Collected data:
[Start of Attachment]

(** C13: after a successful signup with password [p], logging in with
    any password that agrees with [p] on its first 72 bytes succeeds
    and yields the identity the signup returned.  bcrypt reads only 72
    bytes, so passwords that differ after that point are accepted. *)
Theorem signup_then_login username fullname p p' s a s1 :
  signupService env_secret username fullname (JStr p) s = (inr a, s1) ->
  trunc72 p' = trunc72 p ->
  exists a', loginService env_secret username (JStr p') s1 = (inr a', s1) /\
             au_id a' = au_id a /\ au_username a' = au_username a.
Proof.
  intros Hs Hp.
  destruct (signupService_success env_secret _ _ _ _ _ _ Hs)
    as (v & p0 & u & Hv & [= <-] & _ & Hb & Hdup & -> & Hlogin).
  pose proof (user_build_ok _ _ _ _ _ Hb) as ((v1 & Hv1 & Hu) & Hpw & _).
  rewrite Hv in Hv1. injection Hv1 as <-.
  rewrite loginService_spec, Hv in Hlogin |- *.
  rewrite <- Hu, (find_one_add_user (db_bump_salt s) u) in Hlogin |- * by exact Hdup.
  cbn [verifyPassword] in Hlogin |- *. rewrite Hpw, !bcrypt_compare_hash in Hlogin |- *.
  rewrite bool_decide_true in Hlogin |- * by done.
  injection Hlogin as <-. eauto.
Qed.
End SignupLogin.

(** ** Concrete runs, with the reference bcrypt and JWT *)

Import Reference.

Definition db0 : db := mk_db ∅ ∅ 0%N 1700000000000%Z 7.

Definition alice : user :=
  mk_user "alice" (Reference.hash 7 "secret1") "Alice" 1700000000000%Z 1700000000000%Z.

Definition db_alice : db := db_add_user (db_bump_salt db0) alice.
(** C27: a sign-in survives a page reload: after [login] or [signup]
    answers [true], reloading the page and running the mount effect
    gives back the same provider state, user and token. *)
Theorem session_survives_reload s a a' s' un pw fn :
  db_wf s ->
  (login env_secret un pw a s = (inr (true, a'), s') -> restore env_secret (reload a') s' = (inr a', s')) /\
  (signup env_secret fn un pw a s = (inr (true, a'), s') -> restore env_secret (reload a') s' = (inr a', s')).
Proof.
  intros Hwf. split.
  - intros Hl. destruct (login_true _ _ _ _ _ _ Hl) as (au & -> & Hs & ->).
    apply restore_session; [done|]. by apply (session_of_login _ _ _ _ _ Hs).
  - intros Hl. destruct (signup_true _ _ _ _ _ _ _ Hl) as (au & -> & Hs).
    assert (Hwf' : db_wf s').
    { apply (db_change_wf s); [done|].
      pose proof (auth_run_change (ASignup fn un pw) a s) as Hc.
      cbn [auth_run] in Hc. st_unfold. by rewrite Hl in Hc. }
    apply restore_session; [done|]. by apply (session_of_login _ _ _ _ _ Hs).
Qed.
End Server.

End AuthProvider.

[End of Attachment]

Which lines of the data above contain "after"? Copy each one.

EXPECTED ANSWER:
(** C13: after a successful signup with password [p], logging in with
    bytes, so passwords that differ after that point are accepted. *)
(** C27: a sign-in survives a page reload: after [login] or [signup]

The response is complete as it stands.